Ficha técnica
Entrevista con Juan José Campanella
Perfil de Ricardo Darín

 

 


El mismo amor, la misma lluvia

Andábamos sin buscarnos...

Por Alejandro del Pino

Bajo una lluvia torrencial del estío bonaerense, Jorge (Ricardo Darín) se tropieza con un rostro femenino (Laura, interpretada por Soledad Villamil) que ha bajado la ventana de un taxi para dejarse empapar por el agua. Un rostro que volverá a buscar y a encontrar una y otra vez durante más de dos décadas en un contexto político y social en el que todo, como el amor, como la lluvia, se transforma para que nada cambie. Un cartel de Cortázar cuelga de la pared de su departamento de escritor fracasado que sobrevive escribiendo cuentos románticos para una revista de actualidad en cuya redacción se cristalizan las grandes miserias y pequeñas glorias de la sociedad argentina: desde la censura política de la dictadura militar a la hipocresía económica y social de las democracias capitalistas, pasando por el absurdo revulsivo patriótico de la guerra de las Malvinas (tan lejos, tan cerca).

El mismo amor, la misma lluvia es un viejo proyecto de Juan José Campanella que comenzó a gestarse a principios de la década de los 80 y se rodó finalmente en 1999, tras el paso de su director por Estados Unidos donde realizó El niño que grito puta.

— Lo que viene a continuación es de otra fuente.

Definition with_abortControllerRef (v : option nat) (s : Session) : Session :=
  {| messages := messages s;
     streamingMessage := streamingMessage s;
     isStreaming := isStreaming s;
     error := error s;
     abortControllerRef := v;
     clock := clock s;
     controllers := controllers s;
     trace := trace s |}.

Definition with_effect (e : Effect) (s : Session) : Session :=
  {| messages := messages s;
     streamingMessage := streamingMessage s;
     isStreaming := isStreaming s;
     error := error s;
     abortControllerRef := abortControllerRef s;
     clock := clock s;
     controllers := controllers s;
     trace := (trace s ++ [e])%list |}.

Definition tick (s : Session) : Session :=
  {| messages := messages s;
     streamingMessage := streamingMessage s;
     isStreaming := isStreaming s;
     error := error s;
     abortControllerRef := abortControllerRef s;
     clock := S (clock s);
     controllers := controllers s;
     trace := trace s |}.

(** [abortControllerRef.current = new AbortController()] *)
Definition install_controller (s : Session) : Session :=
  {| messages := messages s;
     streamingMessage := streamingMessage s;
     isStreaming := isStreaming s;
     error := error s;
     abortControllerRef := Some (controllers s);
     clock := clock s;
     controllers := S (controllers s);
     trace := trace s |}.

Definition setMessages f : M unit := modify (with_messages f).
Definition setStreamingMessage v : M unit := modify (with_streamingMessage v).
Definition setIsStreaming v : M unit := modify (with_isStreaming v).
Definition setError v : M unit := modify (with_error v).
Definition emit e : M unit := modify (with_effect e).

(** [new Date().toISOString()] *)
Definition newDate (env : Env) : M string :=
  fun s => (Ok (now env (clock s)), tick s).

(** [if (data.preferences) { onPreferencesUpdate(data.preferences); }] *)
Definition updatePreferences (prefs : option UserPreferences) : M unit :=
  match prefs with
  | Some p => emit (OnPreferencesUpdate p)
  | None => ret tt
  end.

(** [a ?? b] *)
Definition nullish {A} (a : option A) (b : A) : A :=
  match a with Some v => v | None => b end.

(** [data.message?.p] for a property that is [undefined] or [null] the same *)
Definition optional_chain {A} (m : option MessagePayload)
    (p : MessagePayload -> option A) : option A :=
  match m with Some payload => p payload | None => None end.

(** [data.message?.quick_reply_options] *)
Definition optional_chain_nullable {A} (m : option MessagePayload)
    (p : MessagePayload -> Nullable A) : Nullable A :=
  match m with Some payload => p payload | None => Undefined end.

(** String concatenation with a value that may be [undefined] *)
Definition concat_value (acc : string) (v : option string) : string :=
  acc ++ nullish v "undefined".

(** The result of one call; the source returns nothing, this names the
    arm of the [try] statement that ran. *)
Inductive Outcome :=
| Completed
| Cancelled
| Failed (errorMessage : string).

Definition INIT_CONVERSATION : string := "__INIT_CONVERSATION__".

Definition offlineMessage : string :=
  "You're offline. Please check your connection and try again.".

(** ** sendMessage *)

Section SendMessage.

(** [JSON.parse]: [None] when it throws its [SyntaxError]. *)
Variable JSON_parse : string -> option Parsed.

Variable env : Env.
(** TestLimit_WriteLimited: ceiling 13, the 13-byte payload written
    twice. *)
Example TestLimit_WriteLimited :
  match Limit_Write (NewWriteLimit 7%nat (Some 1%nat) 13) wA Mock.hello with
  | Ok (w1, l1, (n1, err1)) =>
      match Limit_Write l1 w1 Mock.hello with
      | Ok (w2, l2, (n2, err2)) =>
          n1 = 13 /\ err1 = None /\ n2 = 0
          /\ errors_Is err2
               (Some (Limit_MakeWriteLimitError l2 w2 13 0)) = true
          /\ Limit_CountWrite l2 = 13
          /\ Mock.data (objs w2 1%nat) = Mock.hello
      | _ => False
      end
  | _ => False
  end.
Proof. vm_compute. repeat split. Qed.

(** TestLimit_ReadFromLimited: with the counter exactly at the ceiling
    the second drain fails with requested = 0. *)
Example TestLimit_ReadFromLimited :
  match Limit_ReadFrom 10 (NewWriteLimit 7%nat (Some 1%nat) 13) wA 0%nat with
  | Ok (w1, l1, (n1, err1)) =>
      match Limit_ReadFrom 10 l1 w1 0%nat with
      | Ok (w2, l2, (n2, err2)) =>
          n1 = 13 /\ err1 = None /\ n2 = 0
          /\ errors_Is err2
               (Some (Limit_MakeWriteLimitError l2 w2 0 0)) = true
          /\ Limit_CountWrite l2 = 13
          /\ trace w2 = trace w1
      | _ => False
      end
  | _ => False
  end.
Proof. vm_compute. repeat split. Qed.

(** TestLimit_WriteToShort: the source ends before the ceiling. *)
Example TestLimit_WriteToShort :
  match Limit_WriteTo 10 (NewReadLimit 7%nat (Some 0%nat) 13) wHello5 1%nat with
  | Ok (w1, l1, (n1, err1)) =>
      n1 = 5 /\ errors_Is err1 (Some io_EOF) = true
      /\ Limit_CountRead l1 = 5
      /\ Mock.data (objs w1 1%nat) = Mock.bytes_of "Hello"
  | _ => False
  end.
Proof. vm_compute. repeat split. Qed.

(** TestMeter_Close: no binding, no error; a closer that fails, an error
    that matches its error. *)
Example TestMeter_Close :
  snd (Meter_Close (mkMeter None None 0 0) wC) = None
  /\ errors_Is (snd (Meter_Close (NewReadWriteMeter (Some 1%nat)) wC))
       (Some cerr) = true.
Proof. vm_compute. split; reflexivity. Qed.

(** A drain that stopped at the ceiling and a drain that used up its
    source return the same count and the same nil error. *)
Example drain_at_ceiling_looks_like_drain_of_all :
  match Limit_ReadFrom 10 lW5 wA 0%nat, Limit_ReadFrom 10 lW5 wHello5 0%nat with
  | Ok (_, _, r1), Ok (_, _, r2) => r1 = (5, None) /\ r2 = (5, None)
  | _, _ => False
  end.
Proof. vm_compute. split; reflexivity. Qed.

(** With a [bytes.Buffer] as the writer, [io.Copy] hands the bounded
    drain to the buffer's own [ReadFrom]: the reader is asked once, for
    5 bytes, and [Write] of the buffer is not called. *)
Example drain_is_handed_to_the_buffer :
  match Limit_ReadFrom 10 lW5 wA 0%nat with
  | Ok (w1, l1, (n1, err1)) =>
      n1 = 5 /\ err1 = None /\ trace w1 = [EvRead 0%nat 5]
      /\ Mock.data (objs w1 1%nat) = Mock.bytes_of "Hello"
      /\ Limit_CountWrite l1 = 5
  | _ => False
  end.
Proof. vm_compute. repeat split. Qed.

(** TestMeter_ReadFrom: the source is a [bytes.Reader], whose [WriteTo]
    does the copy with one [Write] of all 13 bytes. *)
Example TestMeter_ReadFrom :
  match Meter_ReadFrom 10 (NewWriteMeter (Some 1%nat)) wA 0%nat with
  | Ok (w1, m1, (n1, err1)) =>
      n1 = 13 /\ err1 = None /\ trace w1 = [EvWrite 1%nat Mock.hello]
      /\ Mock.data (objs w1 1%nat) = Mock.hello
      /\ Meter_CountWrite m1 = 13
  | _ => False
  end.
Proof. vm_compute. repeat split. Qed.

End Runs.
(** * The collateral facet binding of lib-gotchi

    A shallow embedding of [src/lib-gotchi/aavegotchi/collateralFacet.ts]:
    eight asynchronous wrappers around the methods of one [ethers.Contract]
    binding ([collateralFacet]).  Each wrapper is a small program over three
    kinds of remote interaction (a contract method, the provider's gas price,
    the confirmation of a transaction) and [console.log]; a run of a wrapper
    against a provider yields the way its promise settles and the trace of
    everything it did, in order.

    What lies outside the file is taken as follows.  The binding is built
    from the ABI of the facet, so a call that resolves does so with a value
    of the shape that the interface in the header of the source gives.  A
    call that fails rejects with an [Error] object, as ethers does.  Every
    awaited promise settles: a run is an invocation seen to its end. *)

From Stdlib Require Import Ascii String.
From stdpp Require Import gmap strings list pretty.

Set Warnings "-register-all".

(** ** JavaScript data *)

(** The values that cross the binding.  [VNumber] is the [number] of the
    wrappers' parameters (token, haunt and collateral identifiers, amounts:
    integers, written in decimal by a template literal as long as they are
    below 10^21); [VBigNumber] is the [BigNumber] of ethers (a [uint256]
    result, a gas price).  An object is its table of own properties. *)
Inductive value :=
| VUndefined
| VBool (b : bool)
| VNumber (n : Z)
| VString (s : string)
| VBigNumber (n : Z)
| VArray (elems : list value)
| VObject (props : gmap string value).

(** [o.k]: reading a property an object does not have gives [undefined]. *)
Definition get (o : gmap string value) (k : string) : value :=
  default VUndefined (o !! k).

(** A place of the source: the function and the line. *)
Record site := { in_function : string; at_line : nat }.

(** An [Error] object: its name and message, the further properties that the
    thrower attached (ethers sets [reason], [code], [transaction], ...), and
    the stack recorded where it was constructed. *)
Record js_error := {
  err_name : string;
  err_message : string;
  err_props : gmap string value;
  err_stack : list site
}.
(** C4: a candidate pair whose phone line normalises to the empty string
    yields a warning that contains the name and the raw phone text, yields no
    contact, and the pairs after it are processed as usual.  For
    "Alice\nnotaphone" the result is no contact and one warning mentioning
    "Alice" and "notaphone". *)
Theorem unrecognized_phone_warned :
  (forall text pre name phone post,
      raw_lines text = pre ++ name :: phone :: post ->
      Nat.even (length pre) = true ->
      normalize_phone (Some phone) = [] ->
      exists cs1 ws1 cs2 ws2,
        parse_lines pre = Ok (cs1, ws1)
        /\ parse_lines post = Ok (cs2, ws2)
        /\ parse_contacts text
           = Ok (cs1 ++ cs2, ws1 ++ warn_unrecognized name phone :: ws2)
        /\ contains (warn_unrecognized name phone) name = true
        /\ contains (warn_unrecognized name phone) phone = true)
  /\ parse_contacts text_notaphone
     = Ok ([], [warn_unrecognized (lit "Alice") (lit "notaphone")])
  /\ contains (warn_unrecognized (lit "Alice") (lit "notaphone")) (lit "Alice")
     = true
  /\ contains (warn_unrecognized (lit "Alice") (lit "notaphone"))
       (lit "notaphone") = true.
Proof.
  split; [|split; [|apply warn_unrecognized_mentions]].
  - intros text pre name phone post E He Hn.
    destruct (parse_lines_around pre name phone post He)
      as [cs1 [ws1 [cs2 [ws2 [H1 [H2 H]]]]]].
    exists cs1, ws1, cs2, ws2.
    split; [exact H1|]. split; [exact H2|].
    split; [|apply warn_unrecognized_mentions].
    unfold parse_contacts. cbv zeta. rewrite E, H.
    unfold contact_of_pair, warning_of_pair. cbn [fst snd].
    rewrite Hn. reflexivity.
  - vm_compute. reflexivity.
Qed.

La película puede concebirse como la semilla de la que brotó El hijo de la novia, un film mucho más redondo y brillante que llevó a cabo con el mismo guionista (Fernando Castets) y que un año después de su estreno aún continúa en la cartelera española. Existen muchas semejanzas entre ambas cintas: intensidad dramática inteligentemente dosificada por recursos humorísticos, una lúcida disección del contexto social a partir de las historias individuales de sus personajes protagonistas y secundarios y, sobre todo, una sencillez narrativa impecable que hunde sus raíces en el cine clásico (Campanella cita a Frank Capra como influencia directa), pero que también conecta con el tono rancio y sentimental de las primeras películas de José Luis Garci.

Realizada con anterioridad a El hijo de la novia, lo más interesante de El mismo amor, la misma lluvia es su frescura y su sinceridad, la cercanía y ternura con la que retrata a unos personajes abrumados por las circunstancias que sobreviven al deterioro progresivo de su país con bastantes penas y algún que otro momento de gloria. El director argentino acierta también al emplear un enfoque irónico en muchas escenas de la película, un recurso que le permite bordear con ingenio la sobredosis de emotividad (que a veces cae en la cursilería) de una historia sobre un amor que perdura a través de los años, el distanciamiento y los avatares políticos.

El penúltimo trabajo de Campanella tiene además algunos momentos de gran intensidad y belleza expresiva, como el roce de las manos de Jorge y Laura entre los barrotes de un calabozo de la dictadura militar argentina, el cambio de registros gestuales que logra Ricardo Darín cuando le comunican por teléfono la muerte de un amigo (o en su derrumbe psicológico en la escena final) o las rebeliones de algunos personajes secundarios ante las injusticias que sufren. Destaca a su vez el trabajo de los dos actores protagonistas, especialmente Ricardo Darín, cuyo rostro comienza a ser conocido en España por sus papeles en El hijo de la novia y Nueve reinas, que dota de enorme credibilidad, versatilidad y vigor dramático al personaje que interpreta. También es reseñable la actuación de Eduardo Blanco encarnando al amigo y jefe de Jorge, un intérprete con grandes dotes cómicas que tiene un cierto parecido físico con Roberto Benigni.

Pero más allá de las buenas intenciones y del buen oficio de casi todo el reparto, a la película de Campanella le sobran redundancias argumentales y ciertos recursos efectistas. En ningún momento logra la intensidad emocional de El hijo de la novia. Algunas escenas claves se resuelven con escasa imaginación, a veces se excede en la búsqueda de justificación de las reacciones de los personajes y planea durante todo el metraje una amenazante cursilería que a pesar de los esfuerzos (Campanella es plenamente consciente de esa amenaza) no se llega a superar (entre otras cosas, por la banda sonora). Además el director de El hijo de la novia sólo consigue dar fuerza y complejidad narrativa al protagonista masculino, mientras el resto de los personajes (incluidos los que interpretan Soledad Villamil y Eduardo Blanco) están retratados con mucho respeto y sensibilidad pero no pasan de ser estereotipos cuyos gestos y actitudes resultan demasiado previsibles.